__WHAT IS REQUIRED__. Using the entries below, output each line exactly from the first through the one that contains "From S2P Require".

__ENTRIES SHOWN__.
(* ===== verification/HeapTable.v ===== *)
(** * HeapTable: tables on top of slotted pages

    The page directory, the table as a list of rows, and the operations of
    [disk/heapfile.c] as operations on the rows; the model of the code is in
    Heapfile. *)
From S2P Require Import Prelude Serialize Memory Hash Disk Heapfile.

(** ** The page directory in memory *)

(** [directory_ok h ht ps space]: the table maps the numbers of the pages [ps],
    printed, to cells with their free space. *)
Record directory_ok (h : heap) (ht : HashTable) (ps : list Z) (space : Z → Z) : Prop := {
  dir_heap : heap_ok h;
  dir_table : table_ok h ht;
  dir_size : size ht = MAX_PAGES;
  dir_keys : ∀ i j el, entry ht i j el → ∃ p, p ∈ ps ∧ str_at h (el_key el) (format_u p);
  dir_pages : ∀ p, p ∈ ps → 0 ≤ p < MAX_PAGES
    ∧ ∃ el, hash_find (format_u p) ht h = Ok (Some el)
        ∧ cells h !! el_data el = Some (OU16 (space p));
}.

Lemma pid_hashable p : 0 ≤ p < 2 ^ 31 → hashable (format_u p).
Proof. intros Hp. exists p. rewrite atoi_format_u by done. split; [done|lia]. Qed.

Lemma pid_slot p : 0 ≤ p < MAX_PAGES → slot MAX_PAGES (format_u p) = p.
Proof.
  unfold MAX_PAGES. intros Hp. unfold slot. rewrite atoi_format_u by lia. apply Z.mod_small. lia.
Qed.

(** No two pages share a bucket. *)
Lemma directory_sparse h ht ps space i b :
  directory_ok h ht ps space → arr ht !! i = Some b → (length b ≤ 1)%nat.
Proof.
  intros Hd Hb. destruct b as [|el [|el' b]]; simpl; [lia|lia|]. exfalso.
  assert (∀ j el, entry ht i j el → str_at h (el_key el) (format_u (Z.of_nat i))) as Hkey.
  { intros j e He. destruct (dir_keys _ _ _ _ Hd _ _ _ He) as (p & Hp & Hs).
    destruct (dir_pages _ _ _ _ Hd _ Hp) as [Hr _].
    destruct (entry_find _ _ _ _ _ (dir_table _ _ _ _ Hd) He) as (s & _ & Hs' & _ & ->).
    rewrite (str_at_inj _ _ _ _ Hs' Hs), (dir_size _ _ _ _ Hd), pid_slot by done.
    by rewrite Z2Nat.id by lia. }
  assert (entry ht i 0 el ∧ entry ht i 1 el') as [H0 H1] by (split; by eexists).
  destruct (tk_bucket _ _ (dir_table _ _ _ _ Hd) _ _ Hb) as (ks & Hc & Hnd & _).
  inversion Hc as [|? k ? ks' Hk Hc']; subst. inversion Hc' as [|? k' ? ? Hk' _]; subst.
  pose proof (str_at_inj _ _ _ _ Hk (Hkey _ _ H0)). pose proof (str_at_inj _ _ _ _ Hk' (Hkey _ _ H1)).
  subst. apply NoDup_cons in Hnd as [Hnd _]. set_solver.
Qed.

(** A cell that no element refers to. *)
Lemma directory_heap h h' ht ps space :
  directory_ok h ht ps space → heap_ok h' →
  (∀ p o, cells h !! p = Some o → cells h' !! p = Some o) → directory_ok h' ht ps space.
Proof.
  intros [Hh Ht Hsz Hk Hp] Hh' Hsub.
  assert (∀ i j el, entry ht i j el → cells h' !! el_key el = cells h !! el_key el
                              ∧ cells h' !! el_data el = cells h !! el_data el) as Hsame.
  { intros i j el (b & Hb & Hj). destruct (tk_bucket _ _ Ht _ _ Hb) as (ks & Hc & _ & _ & Hd).
    destruct (Forall2_lookup_l _ _ _ _ _ Hc Hj) as (t & _ & [_ Hs]).
    rewrite Forall_lookup in Hd. destruct (Hd _ _ Hj) as (_ & o & Ho & _).
    by rewrite (Hsub _ _ Hs), (Hsub _ _ Ho), Hs, Ho. }
  split; [done|by eapply table_ok_heap|done| |].
  - intros i j el He. destruct (Hk _ _ _ He) as (p & Hin & Hn & Hs). exists p. split; [done|].
    split; [done|]. by apply Hsub.
  - intros p Hin. destruct (Hp p Hin) as [Hr (el & Hf & Hc)]. split; [done|]. exists el.
    rewrite (hash_find_heap h h'); [|done|apply pid_hashable; unfold MAX_PAGES in *; lia|done].
    split; [done|]. by apply Hsub.
Qed.

(** A new block. *)
Lemma directory_malloc h ht ps space o p h' :
  directory_ok h ht ps space → malloc o h = (p, h') →
  directory_ok h' ht ps space ∧ p ≠ NULL ∧ cells h' !! p = Some o ∧ data_fresh ht p
  ∧ (∀ q o', cells h !! q = Some o' → cells h' !! q = Some o').
Proof.
  intros Hd Hm. destruct (heap_ok_malloc _ _ _ _ (dir_heap _ _ _ _ Hd) Hm) as (Hh & Hp & Hn & Hc).
  assert (∀ q o', cells h !! q = Some o' → cells h' !! q = Some o') as Hsub.
  { intros q o' Hq. rewrite Hc, lookup_insert_ne; [done|congruence]. }
  split_and!; [by eapply directory_heap|unfold NULL, HEAP_BASE in *; lia|
               by rewrite Hc, lookup_insert_eq| |done].
  intros i j el (b & Hb & Hj) Heq.
  destruct (tk_bucket _ _ (dir_table _ _ _ _ Hd) _ _ Hb) as (ks & _ & _ & _ & Hdd).
  rewrite Forall_lookup in Hdd. destruct (Hdd _ _ Hj) as (_ & o' & Ho & _). congruence.
Qed.

(** Entering the free space of a page that is not in the table. *)
Lemma directory_insert h ht ps space p z kp dp :
  directory_ok h ht ps space → 0 ≤ p < MAX_PAGES → p ∉ ps →
  str_at h kp (format_u p) → dp ≠ NULL → cells h !! dp = Some (OU16 z) → data_fresh ht dp →
  ∃ ht', hash_insert kp dp ht h = Ok ht'
    ∧ directory_ok h ht' (p :: ps) (λ q, if decide (q = p) then z else space q).
Proof.
  intros Hd Hp Hnew Hkey Hdn Hdata Hfresh. unfold MAX_PAGES in *.
  destruct (hash_insert_ok h ht kp dp (format_u p)) as (ht' & Hins & Ht' & Hsz & Hf & He);
    [by eapply dir_table|done|apply pid_hashable; lia|by split; [|eexists]|done|].
  exists ht'. split; [done|].
  split; [by eapply dir_heap|done|by rewrite Hsz; eapply dir_size| |].
  - intros i j el [->|He']%He.
    + exists p. split; [by left|done].
    + destruct (dir_keys _ _ _ _ Hd _ _ _ He') as (q & Hq & Hs). exists q. split; [by right|done].
  - intros q [->|Hq]%elem_of_cons.
    + split; [done|]. exists (mkHashEl kp dp). rewrite Hf by (apply pid_hashable; lia).
      rewrite decide_True by done. split; [done|]. simpl. by rewrite decide_True by done.
    + destruct (dir_pages _ _ _ _ Hd q Hq) as [Hr (el & Hfind & Hcell)]. split; [done|].
      unfold MAX_PAGES in *. assert (q ≠ p) by congruence.
      exists el. rewrite Hf by (apply pid_hashable; lia). rewrite decide_False.
      * split; [done|]. by rewrite decide_False by done.
      * intros Heq%format_u_inj; [done|lia..].
Qed.

(** Removing a page frees nothing: its bucket has no other element. *)
Lemma directory_remove h ht ps space p :
  directory_ok h ht ps space → p ∈ ps →
  ∃ ht', hash_remove (format_u p) ht h = Ok (true, ht', h)
    ∧ directory_ok h ht' (filter (.≠ p) ps) space.
Proof.
  intros Hd Hp. destruct (dir_pages _ _ _ _ Hd p Hp) as [Hr (el & Hfind & _)].
  unfold MAX_PAGES in *. pose proof (pid_hashable p ltac:(lia)) as Hh.
  pose proof (dir_table _ _ _ _ Hd) as Ht.
  destruct (table_bucket _ _ _ Ht Hh) as (b & _ & Hb & _).
  pose proof (directory_sparse _ _ _ _ _ _ Hd Hb) as Hl.
  destruct (hash_remove_ok h ht (format_u p) b Ht Hh Hb) as
    (ok & ht' & h' & Hrem & Ht' & Hsz & Hf & _ & _ & Hsame & Hok & He); [by intros ? ? ?|].
  rewrite (Hsame Hl) in *. rewrite Hok in Hrem by eauto.
  exists ht'. split; [done|]. split; [by eapply dir_heap|done|by rewrite Hsz; eapply dir_size| |].
  - intros i j e He'. destruct (He _ _ _ He') as (j' & He0).
    destruct (dir_keys _ _ _ _ Hd _ _ _ He0) as (q & Hq & Hs). exists q. split; [|done].
    apply list_elem_of_filter. split; [|done]. intros ->.
    destruct (entry_find _ _ _ _ _ Ht' He') as (s & Hsh & Hs' & Hfs & _).
    rewrite (str_at_inj _ _ _ _ Hs' Hs), Hf, decide_True in Hfs by done. done.
  - intros q [Hq Hin]%list_elem_of_filter. destruct (dir_pages _ _ _ _ Hd q Hin) as [Hrq (e & Hfq & Hcq)].
    split; [done|]. exists e. unfold MAX_PAGES in *. rewrite Hf by (apply pid_hashable; lia).
    rewrite decide_False; [done|]. intros Heq%format_u_inj; [done|lia..].
Qed.

Lemma directory_equiv h ht ps ps' space :
  (∀ p, p ∈ ps ↔ p ∈ ps') → directory_ok h ht ps space → directory_ok h ht ps' space.
Proof.
  intros Heq [Hh Ht Hsz Hk Hp]. split; [done..| |].
  - intros i j el He. destruct (Hk i j el He) as (p & Hin & Hs). exists p. by rewrite <- Heq.
  - intros p. rewrite <- Heq. apply Hp.
Qed.

(** The search for a page compares addresses, so it stops at the first page. *)
Lemma find_spacious_page_ok h dm space size_needed :
  directory_ok h (page_directory dm) user_pages space → 0 ≤ size_needed ≤ 65535 →
  find_spacious_page size_needed dm h = Ok (Some START_USER_PAGE).
Proof.
  intros Hd Hs. unfold find_spacious_page. change user_pages with (2 :: seqZ 3 497).
  cbn [find_page_from]. change (sprintf 11 (format_d 2)) with (Ok (format_u 2)).
  cbn [mbind outcome_bind].
  destruct (dir_pages _ _ _ _ Hd 2) as [_ (el & -> & Hc)].
  { apply elem_of_seqZ. unfold START_USER_PAGE, MAX_PAGES. lia. }
  cbn [mbind outcome_bind]. apply (proj2 (dir_heap _ _ _ _ Hd)) in Hc. unfold HEAP_BASE in Hc.
  by rewrite (proj2 (Z.leb_le _ _)) by lia.
Qed.

Definition changed (act : TupleAction) (space size : Z) : Z :=
  u16 (match act with TUPLE_ADD => space - size | TUPLE_REMOVE => space + size end).

(** The directory entry in the file is four bytes long, but is written at twice
    the number of the page. *)
Lemma update_page_dir_ok h dm space pid size act d :
  directory_ok h (page_directory dm) user_pages space → pid ∈ user_pages →
  short_name (table_name dm) →
  ∃ ht' h' d', update_page_dir dm pid size act h d = Ok (set_directory dm ht', h', d')
    ∧ directory_ok h' ht' user_pages
        (λ q, if decide (q = pid) then changed act (space pid) size else space q)
    ∧ file_of dm d' = file_write (pid * 2) (be16 pid ++ be16 (changed act (space pid) size)) (file_of dm d).
Proof.
  intros Hd Hpid Hname. destruct (dir_pages _ _ _ _ Hd pid Hpid) as [Hr _].
  unfold MAX_PAGES in Hr. unfold update_page_dir.
  assert (sprintf 11 (format_u pid) = Ok (format_u pid)) as ->.
  { pose proof (pid_str_ok pid ltac:(lia)) as Hs.
    assert (i32 pid = pid) as Hi by (apply to_signed_id; lia).
    by rewrite Hi, format_d_nonneg in Hs by lia. }
  cbn [mbind outcome_bind].
  destruct (malloc (OStr (format_u pid)) h) as [kp h1] eqn:Hm1.
  destruct (directory_malloc _ _ _ _ _ _ _ Hd Hm1) as (Hd1 & Hkn & Hkc & _ & _).
  destruct (dir_pages _ _ _ _ Hd1 pid Hpid) as [_ (el & Hfind & Hcell)].
  rewrite Hfind. cbn [mbind outcome_bind]. unfold load_u16.
  rewrite (load_ok _ _ _ (heap_ok_nonnull _ _ _ (dir_heap _ _ _ _ Hd1) Hcell) Hcell).
  cbn [mbind outcome_bind].
  destruct (directory_remove _ _ _ _ _ Hd1 Hpid) as (ht1 & -> & Hd2). cbn [mbind outcome_bind].
  fold (changed act (space pid) size). set (z := changed act (space pid) size).
  destruct (malloc (OU16 z) h1) as [dp h2] eqn:Hm2.
  destruct (directory_malloc _ _ _ _ _ _ _ Hd2 Hm2) as (Hd3 & Hdn & Hdc & Hfresh & Hsub).
  destruct (directory_insert h2 ht1 _ space pid z kp dp Hd3) as (ht2 & -> & Hd4);
    [unfold MAX_PAGES; lia| |by split; [|apply Hsub]|done..|].
  { by intros [? _]%list_elem_of_filter. }
  cbn [mbind outcome_bind]. rewrite table_file_ok by done. cbn [mbind outcome_bind].
  rewrite (encode_uint16_ok _ (zeros 4)) by done. cbn [mbind outcome_bind].
  rewrite encode_uint16_ok by done. cbn [mbind outcome_bind].
  rewrite (u16_id pid) by lia.
  eexists ht2, h2, _. split; [done|]. split.
  - apply directory_equiv with (2 := Hd4). intros q. rewrite elem_of_cons, list_elem_of_filter.
    destruct (decide (q = pid)) as [->|]; [by split; [|left]|].
    split; [by intros [|[_ ?]]|by right].
  - unfold file_of, pwrite, contents at 1. simpl table_name. rewrite lookup_insert_eq. simpl default.
    rewrite contents_open. f_equal. unfold PID_TO_PAGE_DIRECTORY_OFFSET, u32. apply Z.mod_small. lia.
Qed.

(** ** A table and its user page *)

(** The state of a table whose tuples are [slots] of page 2, which is the only
    page the code ever chooses. *)
Section table.
Context {U : Uninit}.
Implicit Types (dm : DiskManager) (d : disk) (h : heap).

Record table_state (dm : DiskManager) (h : heap) (d : disk) (space : Z → Z)
    (fe fl : Z) (slots : list TuplePtr) : Prop := {
  ts_name : short_name (table_name dm);
  ts_latch : dm_latch dm = false;
  ts_dir : directory_ok h (page_directory dm) user_pages space;
  ts_page : has_page dm START_USER_PAGE d;
  ts_slots : slotted (page_of dm START_USER_PAGE d) fe fl slots;
}.

Lemma user_page_in : START_USER_PAGE ∈ user_pages.
Proof. apply elem_of_seqZ. unfold START_USER_PAGE, MAX_PAGES. lia. Qed.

__YOUR RESPONSE__.
(* ===== verification/HeapTable.v ===== *)
(** * HeapTable: tables on top of slotted pages

    The page directory, the table as a list of rows, and the operations of
    [disk/heapfile.c] as operations on the rows; the model of the code is in
    Heapfile. *)
From S2P Require Import Prelude Serialize Memory Hash Disk Heapfile.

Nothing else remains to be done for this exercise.